Join us this Friday, March 27th at 3:30 PM for the March LA-AI Mobile Meetup @ Innovation Portal |
Something shifted this week. Not in the technology itself, but in the conversation around it. For months, the AI‑and‑jobs debate has been this abstract thing that lived in think pieces and panel discussions. Smart people arguing about whether the robots were coming. Then this week happened, and it stopped being a debate.
On Tuesday, Meta confirmed it was cutting several hundred employees across Facebook, Reality Labs, and recruiting, amid record AI spending and a broader efficiency push. That came on top of reports that the company may be planning cuts as deep as 15,000—around 20% of its workforce—in phases through 2026. Mark Zuckerberg has framed 2026 as the year AI will “dramatically change the way we work,” and the stock went up about 3% on the news. On Wednesday, HSBC made news for weighing up to 20,000 job cuts tied to a multi‑year AI overhaul. Crypto.com slashed about 12% of its staff, with its CEO stating flatly that companies that don’t make the AI pivot immediately “are going to fail.” And that’s just the headliners.
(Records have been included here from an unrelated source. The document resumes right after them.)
(** [cls(obj)] for the [int], [float] and wrapper classes: a new object,
    before any [__post_init__]. *)
Definition new_Integer (i : addr) (obj : pyobj) : pyobj :=
  Atom i Integer no_attrs (PyInt (int_of obj)).

Definition new_Float (i : addr) (obj : pyobj) : pyobj :=
  Atom i Float no_attrs (PyFloat (float_of obj)).

Definition new_JWrapper (i : addr) (obj : pyobj) : pyobj :=
  Atom i JWrapper no_attrs (scalar_of obj).

(** [BoolWrapper(b)] with attributes [a] set on it afterwards:
    [int.__new__] makes the integer, [__init__] keeps [b] in [value]. *)
Definition new_BoolWrapper (i : addr) (a : attrs) (b : bool) : pyobj :=
  Atom i BoolWrapper a (PyBool b).

(** [int(text, base)] for base 10 and 16, as [PyLong_FromString] reads an
    ASCII text: blanks, an optional sign, for base 16 an optional [0x] and
    one underscore after it, then digits with single underscores between
    them, then blanks. *)
Definition is_space (c : char) : bool :=
  (c =? 32)%N || ((9 <=? c)%N && (c <=? 13)%N).

Fixpoint lstrip (s : str) : str :=
  match s with
  | c :: s' => if is_space c then lstrip s' else s
  | [] => []
  end.

Definition digit_value (base : Z) (c : char) : option Z :=
  let d :=
    if (48 <=? c)%N && (c <=? 57)%N then Z.of_N c - 48
    else if (97 <=? c)%N && (c <=? 122)%N then Z.of_N c - 87
    else if (65 <=? c)%N && (c <=? 90)%N then Z.of_N c - 55
    else base in
  if d <? base then Some d else None.

(** The digits and underscores at the head of [s]: their value after
    [acc], the number of digits after [count], and the text that follows.
    [None]: two underscores in a row, or one at the end. *)
Fixpoint scan_digits (base acc count : Z) (prev_underscore : bool) (s : str)
  : option (Z * Z * str) :=
  match s with
  | [] => if prev_underscore then None else Some (acc, count, [])
  | c :: s' =>
      if (c =? 95)%N
      then (if prev_underscore then None else scan_digits base acc count true s')
      else match digit_value base c with
           | Some d => scan_digits base (acc * base + d) (count + 1) false s'
           | None => if prev_underscore then None else Some (acc, count, s)
           end
  end.

(** The two [ValueError]s of [int()]. *)
Inductive int_failure : Type :=
| invalid_literal
| too_many_digits (digits : Z).

(** After the sign: [0x] or [0X] in base 16, and one underscore after
    it. *)
Definition skip_prefix (base : Z) (s : str) : str :=
  match s with
  | 48%N :: x :: s' =>
      if (base =? 16) && ((x =? 120)%N || (x =? 88)%N)
      then match s' with
           | 95%N :: s'' => s''
           | _ => s'
           end
      else s
  | _ => s
  end.

(** The number itself: no underscore in front, at least one digit, no more
    digits than the limit unless the base is a power of two, and nothing
    but blanks behind. *)
Definition read_digits (base sign : Z) (s : str) : int_failure + Z :=
  match s with
  | 95%N :: _ => inl invalid_literal
  | _ =>
      match scan_digits base 0 0 false s with
      | None => inl invalid_literal
      | Some (n, count, rest) =>
          if negb (base =? 16) && (int_max_str_digits <? count)
          then inl (too_many_digits count)
          else if count =? 0 then inl invalid_literal
          else match lstrip rest with
               | [] => inr (sign * n)
               | _ => inl invalid_literal
               end
      end
  end.

Definition int_parse (base : Z) (s : str) : int_failure + Z :=
  match lstrip s with
  | 43%N :: s' => read_digits base 1 (skip_prefix base s')
  | 45%N :: s' => read_digits base (-1) (skip_prefix base s')
  | s' => read_digits base 1 (skip_prefix base s')
  end.

Definition is_ascii (s : str) : bool := forallb (fun c => (c <? 128)%N) s.

(** The message of each failure; the literal is shown by its [repr], cut
    at 200 characters. *)
Definition int_error (base : Z) (text : str) (e : int_failure) : exn :=
  match e with
  | invalid_literal =>
      ValueError (lit "invalid literal for int() with base " ++ int_repr base
                  ++ lit ": " ++ slice_to (str_repr text) 200)
  | too_many_digits n =>
      ValueError
        (lit "Exceeds the limit (4300 digits) for integer string conversion: value has "
         ++ int_repr n
         ++ lit " digits; use sys.set_int_max_str_digits() to increase the limit")
  end.

(** [int(text, base)] *)
Definition int_of_text (base : Z) (text : str) : exn + Z :=
  if is_ascii text then
    match int_parse base text with
    | inr z => inr z
    | inl e => inl (int_error base text e)
    end
  else int_unicode base text.

(** [s.replace(old, new)] for a non-empty [old]. *)
Fixpoint starts_with (p s : str) : bool :=
  match p, s with
  | [], _ => true
  | x :: p', y :: s' => char_eqb x y && starts_with p' s'
  | _, [] => false
  end.

Fixpoint replace_from (old new : str) (skip : nat) (s : str) : str :=
  match s with
  | [] => []
  | c :: s' =>
      match skip with
      | S k => replace_from old new k s'
      | O =>
          if starts_with old s
          then new ++ replace_from old new (Nat.pred (List.length old)) s'
          else c :: replace_from old new O s'
      end
  end.

Definition replace (old new s : str) : str := replace_from old new O s.

(** [f == g] on floats: false on NaN, true on the two zeros. *)
Definition float_eqb (f g : spec_float) : bool := SFeqb f g.

Definition isnan (f : spec_float) : bool :=
  match f with S754_nan => true | _ => false end.

(** The [__round_dump__] methods: the origin text when it still reads as the
    value, else a text made from the value.  [JNumber]'s own body is [...]
    and returns [None]. *)
Inductive round_dump_method : Type :=
| JNumber_round_dump | Float_round_dump | Integer_round_dump
| HexInteger_round_dump | BoolWrapper_round_dump.

Definition defines_round_dump (c : pyclass) : option round_dump_method :=
  match c with
  | JNumber => Some JNumber_round_dump
  | Float => Some Float_round_dump
  | Integer => Some Integer_round_dump
  | HexInteger => Some HexInteger_round_dump
  | BoolWrapper => Some BoolWrapper_round_dump
  | _ => None
  end.

(** [if self.origin and int(self.origin, base) == self: return self.origin],
    then the fallback. *)
Definition integer_round_dump (base : Z) (fallback : Z -> exn + str) (self : pyobj)
  : exn + option str :=
  let otherwise :=
    match fallback (int_of self) with
    | inl e => inl e
    | inr text => inr (Some text)
    end in
  match origin (attrs_of self) with
  | Some (c :: text) =>
      match int_of_text base (c :: text) with
      | inl e => inl e
      | inr n => if n =? int_of self then inr (Some (c :: text)) else otherwise
      end
  | _ => otherwise
  end.

Definition round_dump (self : pyobj) : exn + option str :=
  match resolve defines_round_dump (mro (type_of self)) with
  | Some JNumber_round_dump => inr None
  | Some Float_round_dump =>
      let canonical :=
        replace (lit "inf") (lit "Infinity")
          (replace (lit "nan") (lit "NaN") (float_repr (float_of self))) in
      match origin (attrs_of self) with
      | Some (c :: text) =>
          match float_parse (c :: text) with
          | None =>
              inl (ValueError (lit "could not convert string to float: "
                               ++ str_repr (c :: text)))
          | Some constructed =>
              if (isnan constructed && isnan (float_of self))
                 || float_eqb (float_of self) constructed
              then inr (Some (c :: text))
              else inr (Some canonical)
          end
      | _ => inr (Some canonical)
      end
  | Some Integer_round_dump => integer_round_dump 10 int_repr_checked self
  | Some HexInteger_round_dump => integer_round_dump 16 (fun z => inr (hex z)) self
  | Some BoolWrapper_round_dump =>
      match to_str_scalar (value self) with
      | inl e => inl e
      | inr text => inr (Some (lower text))
      end
  | None => inl (AttributeError (lit "'" ++ class_name (type_of self)
                                 ++ lit "' object has no attribute '__round_dump__'"))
  end.

(* ================================================================= *)
(** ** encode.py *)

Definition ESCAPES : list (char * str) :=
  [ (92%N, lit "\\");
    (10%N, lit "\n");
    (13%N, lit "\r");
    (8%N, lit "\b");
    (12%N, lit "\f");
    (9%N, lit "\t");
    (11%N, lit "\v");
    (0%N, lit "\0");
    (8232%N, lit "\\u2028");
    (8233%N, lit "\\u2029") ].

Fixpoint lookup (table : list (char * str)) (c : char) : option str :=
  match table with
  | [] => None
  | (k, v) :: table' => if char_eqb k c then Some v else lookup table' c
  end.

(** [string.translate(str.maketrans(table))] *)
Definition translate (table : char -> option str) (s : str) : str :=
  flat_map (fun c => match table c with Some r => r | None => [c] end) s.

(** [{**escapes, **ESCAPES}]: an entry of [ESCAPES] wins. *)
Definition merged (escapes : list (char * str)) (c : char) : option str :=
  match lookup ESCAPES c with
  | Some r => Some r
  | None => lookup escapes c
  end.

(** The text a [str] subclass instance is. *)
Definition text_of (o : pyobj) : str := text_of_scalar (scalar_of o).

Definition insert_linebreak (out : str) (line_break : Z) : str :=
  slice_to out (line_break - 1) ++ [92%N; 10%N] ++ slice_from out (line_break - 1).

Definition escape_string (string : pyobj) (escapes : list (char * str)) : str :=
  let out := translate (merged escapes) (text_of string) in
  if isinstance string JString
  then fold_left insert_linebreak (linebreaks (attrs_of string)) out
  else out.

Definition wsc_text (ws : list WSC) : str := join (List.map encode_wsc ws).

(** The decorator [with_style]. *)
Definition with_style (fn : pyobj -> io unit) (obj : pyobj) : io unit :=
  write (wsc_text (json_before (attrs_of obj))) ;;
  fn obj ;;
  write (wsc_text (json_after (attrs_of obj))).

Definition encode_literal : pyobj -> io unit :=
  with_style (fun obj =>
    match value obj with
    | PyBool true => write (lit "true")
    | PyBool false => write (lit "false")
    | PyNone => write (lit "null")
    | v =>
        bind (lift (to_str_scalar v)) (fun text =>
          raise (NotImplementedError (lit "Unknown literal: " ++ text)))
    end).

(** [obj.prefixed]: no class declares the attribute. *)
Definition get_prefixed (obj : pyobj) : io bool :=
  match prefixed (attrs_of obj) with
  | Some b => ret b
  | None =>
      raise (AttributeError (lit "'" ++ class_name (type_of obj)
                             ++ lit "' object has no attribute 'prefixed'"))
  end.

Definition encode_number : pyobj -> io unit :=
  with_style (fun obj =>
    let obj :=
      if negb (isinstance obj JNumber)
      then (if isinstance obj py_int then new_Integer tmp obj else new_Float tmp obj)
      else obj in
    bind (lift (to_str obj)) (fun presentation =>
      if gt0 obj
      then bind (get_prefixed obj) (fun p =>
             write (if p then lit "+" ++ presentation else presentation))
      else write presentation)).

Definition encode_string : pyobj -> io unit :=
  with_style (fun obj =>
    if isinstance obj JString then
      let q := Quote_value (quote (attrs_of obj)) in
      write (q ++ escape_string obj [] ++ q)
    else if isinstance obj Identifier then
      write (text_of obj)
    else
      write ([34%N] ++ escape_string obj [] ++ [34%N])).

Section Methods.
(** [self.encode], for the methods that call it. *)
Variable encode : pyobj -> io unit.

Definition encode_pair (key value : pyobj) : io unit :=
  encode key ;; write (lit ":") ;; encode value.

(** [members] is [obj.items()]. *)
Definition encode_dict (members : list (pyobj * pyobj)) : pyobj -> io unit :=
  with_style (fun obj =>
    write (lit "{") ;;
    write (wsc_text (json_container_head (attrs_of obj))) ;;
    match members with
    | [] => ret tt
    | first :: _ =>
        let last_k := fst (last members first) in
        for_each members (fun kv =>
          encode_pair (fst kv) (snd kv) ;;
          when (negb (is_ (fst kv) last_k)
                || json_container_trailing_comma (attrs_of obj))
               (write (lit ",")))
    end ;;
    write (wsc_text (json_container_tail (attrs_of obj))) ;;
    write (lit "}")).

(** [elems] is the elements of [obj], in order. *)
Definition encode_iterable (elems : list pyobj) : pyobj -> io unit :=
  with_style (fun obj =>
    write (lit "[") ;;
    write (wsc_text (json_container_head (attrs_of obj))) ;;
    match elems with
    | [] => ret tt
    | first :: _ =>
        let last_v := last elems first in
        for_each elems (fun v =>
          encode v ;;
          when (negb (is_ v last_v)
                || json_container_trailing_comma (attrs_of obj))
               (write (lit ",")))
    end ;;
    write (wsc_text (json_container_tail (attrs_of obj))) ;;
    write (lit "]")).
Block’s massive layoffs from late February were still sending shockwaves. Roughly 4,000 people—about 40% of the company—were let go in a single move. Jack Dorsey called it an AI‑driven restructuring, not a financial downturn. The stock surged more than 20% in the immediate reaction. Andrew Yang has called it the largest percentage layoff in S&P 500 history, though that characterization depends on how you define the comparison set.
That stock reaction is the part that should make you pay attention. Not the layoffs themselves, because layoffs happen. But the fact that cutting 40% of your people is now the kind of move that can get a strong approval signal from investors. That’s a new incentive structure. And incentive structures have consequences.
Two big reports landed this week that put numbers behind the feeling. Cognizant updated its AI impact assessment and found that 93% of Fortune 500 jobs face some level of AI disruption, about six years ahead of its original timeline. A Duke‑led survey of roughly 750 CFOs projected about 502,000 AI‑linked job cuts in 2026, a roughly ninefold increase from the 55,000 AI‑linked layoffs estimated in 2025, though still just about 0.4% of the U.S. workforce. But nine times last year is nine times last year.
Goldman Sachs has been one of the loudest institutional voices on this all quarter. Their research suggests that millions of jobs globally are exposed to AI automation, with scenarios that could mean on the order of tens of thousands of AI‑related job losses per month in the U.S., depending on how quickly adoption accelerates. Their economists have argued that the big story in 2026 in labor will be AI. If displacement comes faster than expected, it could push the Fed toward rate cuts—and they’re already signaling openness to that path.
The loudest doomsday voices, though, are often the same people selling the tools. Sam Altman has said the world “is not prepared.” Dario Amodei and Mustafa Suleyman have echoed similar timelines. But these predictions come from companies that directly benefit from the anxiety. Marc Benioff at Salesforce has been less diplomatic, accusing some firms of “AI washing”—using the technology as cover for cuts that were coming anyway. On the other side, firms like Citadel Securities and other labor‑market trackers point out that demand for software engineers is actually up in the low‑double digits year‑over‑year. The truth, as usual, is messier than either camp wants to admit.
The Dallas Fed published some of the most useful research on this. Their finding: AI tends to substitute for codifiable knowledge (the stuff you learn in school) but complements tacit knowledge (the stuff you learn by doing). That’s why entry‑level workers are getting hit hardest. Workers aged 22 to 25 in AI‑exposed fields saw a roughly 13% employment decline since 2022. Young software developers saw about a 20% drop in headcount over a similar period. But experienced workers in those same fields are seeing wages go up. AI isn’t primarily replacing expertise. It’s shrinking the runway you used to get there.
That’s a real problem, and it’s one that doesn’t show up fully in aggregate unemployment numbers. The headline rate is around 4.4%. Not scary. But it hides the fact that entry‑level hiring at the 15 biggest tech firms appears to have fallen sharply, with some analyses put it around 25% in a single year. The pipeline into the middle class is getting narrower, even if the middle class itself hasn’t collapsed yet.
IMF Director Kristalina Georgieva has said plainly that policymakers need to “wake up,” because AI is for real. The jobs being created and the jobs being destroyed aren’t the same jobs, don’t need the same skills, and aren’t in the same zip codes.
So what do you actually do with all of this?
The skill that matters most right now isn’t knowing how to use any particular AI tool. It’s knowing how to evaluate what AI gives you (see last week’s blog post on this subject here). Can you bring the kind of judgment that only comes from experience, the tacit knowledge that AI can’t replicate? That’s not a technical skill. It’s a human one. And it might be the most valuable thing you develop this year.
The workforce isn’t cleanly splitting into “kept” and “replaced.” It’s splitting into people who got curious early and acted and people who waited to see what would happen.